- [AIM OF THE TASK]
For the material below, return exactly the lines starting at the line containing "completion (list B)" and ending at the line containing "Definition strict_eq_string (v", both ends included, and no others.

- [EXERCISE INPUTS]

(** * The payment-check route handler

    A shallow embedding of [src/my-app/app/api/check-payment/route.ts]: the
    single [GET] handler that asks a block explorer for the recent USDT
    (BEP-20) transfers of an address, looks for a transfer of the expected
    amount, and degrades to a manual-verification report when the explorer
    cannot be reached.

    The file has four parts.
    - The fragment of the JavaScript runtime the handler relies on: values,
      thrown errors, strings, [parseInt], [parseFloat], [Date].
    - The handler itself, statement by statement, then the notions its
      properties are stated with and the inputs of the examples.
    - The properties of the handler, for every engine and every world.
    - The properties at work on concrete requests and explorer answers.

    Conventions of the embedding.
    - JavaScript numbers are IEEE 754 doubles: Rocq's primitive [float].
    - JavaScript strings are modelled by [string]; the embedding is exact on
      ASCII text (addresses, URLs, digits), which is all the handler's own
      literals contain.
    - [Math.pow] and the number-to-string conversion are left to the engine by
      ECMA-262 (the first is implementation-approximated, the second is the
      shortest round-trip printer); they are Section variables, so every
      general statement holds for every engine.
    - Time values are integers of milliseconds well below 2^53, on which the
      double arithmetic of [Date] is exact: they are kept in [Z].
    - Logging, and the diagnostic stamps [timestamp], [requestTime] and
      [stack] of the [debugInfo] bags, are left out. *)

From Stdlib Require Import ZArith String Ascii List Bool Lia Floats DecimalString.
Import ListNotations.

#[local] Set Warnings "-register-all,-inexact-float".
#[local] Open Scope string_scope.
#[local] Open Scope Z_scope.

(* ================================================================= *)
(** ** JavaScript values *)

(** What [JSON.parse] produces, plus [undefined], which reading a missing
    property produces.  An object is its list of own properties, looked up by
    first match. *)
Inductive js_value : Type :=
| JUndefined
| JNull
| JBool (b : bool)
| JNumber (x : float)
| JString (s : string)
| JArray (items : list js_value)
| JObject (props : list (string * js_value)).

(** A thrown value: an [Error] instance with its [message], or anything
    else. *)
Inductive thrown : Type :=
| ErrorObject (message : string)
| NotAnError.

(** The outcome of evaluating an expression: a value, or an abrupt
    completion by [throw]. *)
Inductive completion (A : Type) : Type :=
| Normal (a : A)
| Throw (e : thrown).

Arguments Normal {A} a.
Arguments Throw {A} e.

Definition bind {A B : Type} (c : completion A) (k : A -> completion B) : completion B :=
  match c with
  | Normal a => k a
  | Throw e => Throw e
  end.

Notation "x <- c ;; k" := (bind c (fun x => k))
  (at level 61, c at next level, right associativity).

(** [Array.prototype.map] with a callback that may throw and that sees the
    index of the element: elements are visited in order and the first throw
    ends the traversal. *)
Fixpoint mapM_from {A B : Type} (f : nat -> A -> completion B) (i : nat) (l : list A)
  : completion (list B) :=
  match l with
  | [] => Normal []
  | a :: l' =>
      b <- f i a ;;
      bs <- mapM_from f (S i) l' ;;
      Normal (b :: bs)
  end.

Definition is_normal {A : Type} (c : completion A) : bool :=
  match c with
  | Normal _ => true
  | Throw _ => false
  end.

(** [ToBoolean]: the falsy values are [undefined], [null], [false], [0],
    [-0], [NaN] and the empty string. *)
Definition truthy (v : js_value) : bool :=
  match v with
  | JUndefined | JNull => false
  | JBool b => b
  | JNumber x => negb (PrimFloat.eqb x 0 || PrimFloat.is_nan x)
  | JString s => negb (String.eqb s "")
  | JArray _ | JObject _ => true
  end.

(** [a || b] *)
Definition or_else (a b : js_value) : js_value :=
  if truthy a then a else b.

(** [v === "s"] *)
Definition strict_eq_string (v : js_value) (s : string) : bool :=
  match v with
  | JString t => String.eqb t s
  | _ => false
  end.

(** [Array.isArray(v)] *)
Definition isArray (v : js_value) : bool :=
  match v with
  | JArray _ => true
  | _ => false
  end.

Fixpoint lookup (name : string) (props : list (string * js_value)) : js_value :=
  match props with
  | [] => JUndefined
  | (k, v) :: rest => if String.eqb k name then v else lookup name rest
  end.

(** V8's wording of the errors the handler can run into. *)
Definition cannot_read (base name : string) : thrown :=
  ErrorObject ("Cannot read properties of " ++ base ++ " (reading '" ++ name ++ "')").

Definition not_a_function (expr : string) : thrown :=
  ErrorObject (expr ++ " is not a function").

Definition cannot_convert : thrown :=
  ErrorObject "Cannot convert object to primitive value".

Definition invalid_time : thrown :=
  ErrorObject "Invalid time value".

(** [v.name], for the property names the handler reads ([status],
    [message], [result], [value], [tokenDecimal], [timeStamp], [to], [hash],
    [from], [confirmations], [blockNumber]): none of them is defined on the
    prototype of a string, number, boolean or array, so on every value but an
    object the read gives [undefined], and on [null] and [undefined] it
    throws a [TypeError]. *)
Definition get (v : js_value) (name : string) : completion js_value :=
  match v with
  | JUndefined => Throw (cannot_read "undefined" name)
  | JNull => Throw (cannot_read "null" name)
  | JObject props => Normal (lookup name props)
  | _ => Normal JUndefined
  end.

(* ================================================================= *)
(** ** Strings *)

Fixpoint drop (n : nat) (s : string) : string :=
  match n, s with
  | S n', String _ s' => drop n' s'
  | _, _ => s
  end.

(** [hay.includes(needle)] *)
Fixpoint includes (hay needle : string) : bool :=
  String.prefix needle hay ||
  match hay with
  | EmptyString => false
  | String _ hay' => includes hay' needle
  end.

(** [s.replace(pat, rep)] with a string pattern and a replacement free of
    [$]: the first occurrence of [pat] is replaced. *)
Fixpoint replace (pat rep s : string) : string :=
  if String.prefix pat s then rep ++ drop (String.length pat) s
  else match s with
       | EmptyString => EmptyString
       | String c s' => String c (replace pat rep s')
       end.

(** [s.split(sep)[0]] for a non-empty separator: what stands before the
    first occurrence of [sep], all of [s] when there is none. *)
Fixpoint split_head (sep s : string) : string :=
  if String.prefix sep s then EmptyString
  else match s with
       | EmptyString => EmptyString
       | String c s' => String c (split_head sep s')
       end.

Definition lower_ascii (c : ascii) : ascii :=
  let n := nat_of_ascii c in
  if (65 <=? n)%nat && (n <=? 90)%nat then ascii_of_nat (n + 32) else c.

(** [s.toLowerCase()] *)
Fixpoint toLowerCase (s : string) : string :=
  match s with
  | EmptyString => EmptyString
  | String c s' => String (lower_ascii c) (toLowerCase s')
  end.

Definition is_white_space (c : ascii) : bool :=
  let n := nat_of_ascii c in
  ((9 <=? n)%nat && (n <=? 13)%nat) || (n =? 32)%nat.

Fixpoint trim_start (s : string) : string :=
  match s with
  | String c s' => if is_white_space c then trim_start s' else s
  | EmptyString => EmptyString
  end.

(** An optional sign: whether it is [-], and the rest. *)
Definition take_sign (s : string) : bool * string :=
  match s with
  | String "-" s' => (true, s')
  | String "+" s' => (false, s')
  | _ => (false, s)
  end.

(** The decimal numeral of a natural number, as a template literal prints a
    small integer. *)
Definition decimal (n : N) : string :=
  NilZero.string_of_uint (N.to_uint n).

Fixpoint zeros (n : nat) : string :=
  match n with
  | O => EmptyString
  | S n' => String "0" (zeros n')
  end.

(** [String(n).padStart(width, "0")] *)
Definition pad (width : nat) (n : Z) : string :=
  let d := decimal (Z.to_N n) in
  zeros (width - String.length d) ++ d.

(* ================================================================= *)
(** ** Numbers *)

(** The double nearest to an integer (ties to even, overflow to an
    infinity). *)
Definition Z2F (n : Z) : float :=
  SF2Prim (binary_normalize prec emax n 0 false).

(** The double nearest to [m * 10^e], for [0 < m], with the sign [neg]. *)
Definition decimal_to_float (neg : bool) (m e : Z) : float :=
  if m =? 0 then (if neg then neg_zero else zero)
  else if 0 <=? e then Z2F ((if neg then - m else m) * 10 ^ e)
  else SF2Prim (SFdiv prec emax (S754_finite neg (Z.to_pos m) 0)
                                (S754_finite false (Z.to_pos (10 ^ (- e))) 0)).

(** The value of a character as a digit in [radix], if it is one. *)
Definition digit_of (radix : Z) (c : ascii) : option Z :=
  let n := Z.of_nat (nat_of_ascii c) in
  let d := if (48 <=? n) && (n <=? 57) then n - 48
           else if (97 <=? n) && (n <=? 122) then n - 87
           else if (65 <=? n) && (n <=? 90) then n - 55
           else 36 in
  if d <? radix then Some d else None.

(** The integer written by the longest prefix of digits of [s]; [acc] is
    what has been read so far, [None] when no digit has been. *)
Fixpoint read_digits (radix : Z) (s : string) (acc : option Z) : option Z :=
  match s with
  | EmptyString => acc
  | String c s' =>
      match digit_of radix c with
      | Some d =>
          read_digits radix s' (Some (radix * match acc with Some a => a | None => 0 end + d))
      | None => acc
      end
  end.

(** The longest prefix of decimal digits of [s], and the rest. *)
Fixpoint span_digits (s : string) : string * string :=
  match s with
  | EmptyString => (EmptyString, EmptyString)
  | String c s' =>
      match digit_of 10 c with
      | Some _ => let '(ds, rest) := span_digits s' in (String c ds, rest)
      | None => (EmptyString, s)
      end
  end.

Definition digits_value (ds : string) : Z :=
  match read_digits 10 ds None with
  | Some n => n
  | None => 0
  end.

(** [Number.parseInt(s)] on a string, with no radix: leading white space is
    skipped, a sign and a [0x] prefix are honoured, the longest prefix of
    digits is read, and no digit at all gives [NaN].  The integer read is
    rounded to a double exactly (ECMA-262 allows an engine to drop digits
    after the twentieth; V8 does not). *)
Definition parseInt_string (input : string) : float :=
  let '(neg, s) := take_sign (trim_start input) in
  let '(radix, s) :=
    if String.prefix "0x" s || String.prefix "0X" s then (16, drop 2 s) else (10, s) in
  match read_digits radix s None with
  | None => nan
  | Some n => if n =? 0 then (if neg then neg_zero else zero)
              else Z2F (if neg then - n else n)
  end.

(** [Number.parseFloat(s)]: the longest prefix of the trimmed string that
    is a decimal literal (sign, [Infinity] or digits with an optional
    fraction and exponent), rounded to the nearest double; [NaN] when there
    is none. *)
Definition parseFloat (input : string) : float :=
  let '(neg, s) := take_sign (trim_start input) in
  if String.prefix "Infinity" s then (if neg then neg_infinity else infinity)
  else
    let '(ip, r1) := span_digits s in
    let '(fp, r2) :=
      match r1 with
      | String "." t => span_digits t
      | _ => (EmptyString, r1)
      end in
    if (String.length ip =? 0)%nat && (String.length fp =? 0)%nat then nan
    else
      let ex :=
        match r2 with
        | String c t =>
            if Ascii.eqb c "e" || Ascii.eqb c "E" then
              let '(eneg, t') := take_sign t in
              let '(ed, _) := span_digits t' in
              if eneg then - digits_value ed else digits_value ed
            else 0
        | EmptyString => 0
        end in
      decimal_to_float neg (digits_value (ip ++ fp)) (ex - Z.of_nat (String.length fp)).
(** [json.load(open(path))] in the samples: [app.json] holds the descriptor. *)
Definition load (info : gmap string string) (path : string)
    : option (gmap string string) :=
  if String.eqb path "app.json" then Some info else None.

(** The project with everything in order. *)
Definition good : world :=
  World (project version_dart (pubspec "1.0.0") manifest kotlin gradle pbxproj)
        (load woxxy).

(** The manifest says 1.0.1, the source 1.0.0. *)
Definition version_bumped : world :=
  World (project version_dart (pubspec "1.0.1") manifest kotlin gradle pbxproj)
        (load woxxy).

(** No version anywhere. *)
Definition unversioned : world :=
  World (project version_dart_unquoted pubspec_unversioned manifest kotlin gradle pbxproj)
        (load woxxy).

(** The debug manifest has the package but no label. *)
Definition debug_unlabelled : world :=
  World (project version_dart (pubspec "1.0.0") manifest_unlabelled kotlin gradle pbxproj)
        (load woxxy).

(** MainActivity.kt lies one directory below the package directory. *)
Definition misplaced : world :=
  World (project version_dart (pubspec "1.0.0") manifest kotlin_misplaced gradle pbxproj)
        (load woxxy).

(** MainActivity.kt is in place, next to an empty directory. *)
Definition nested : world :=
  World (project version_dart (pubspec "1.0.0") manifest kotlin_nested gradle pbxproj)
        (load woxxy).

- [ANSWER SPACE]
  : completion (list B) :=
  match l with
  | [] => Normal []
  | a :: l' =>
      b <- f i a ;;
      bs <- mapM_from f (S i) l' ;;
      Normal (b :: bs)
  end.

Definition is_normal {A : Type} (c : completion A) : bool :=
  match c with
  | Normal _ => true
  | Throw _ => false
  end.

(** [ToBoolean]: the falsy values are [undefined], [null], [false], [0],
    [-0], [NaN] and the empty string. *)
Definition truthy (v : js_value) : bool :=
  match v with
  | JUndefined | JNull => false
  | JBool b => b
  | JNumber x => negb (PrimFloat.eqb x 0 || PrimFloat.is_nan x)
  | JString s => negb (String.eqb s "")
  | JArray _ | JObject _ => true
  end.

(** [a || b] *)
Definition or_else (a b : js_value) : js_value :=
  if truthy a then a else b.

(** [v === "s"] *)
Definition strict_eq_string (v : js_value) (s : string) : bool :=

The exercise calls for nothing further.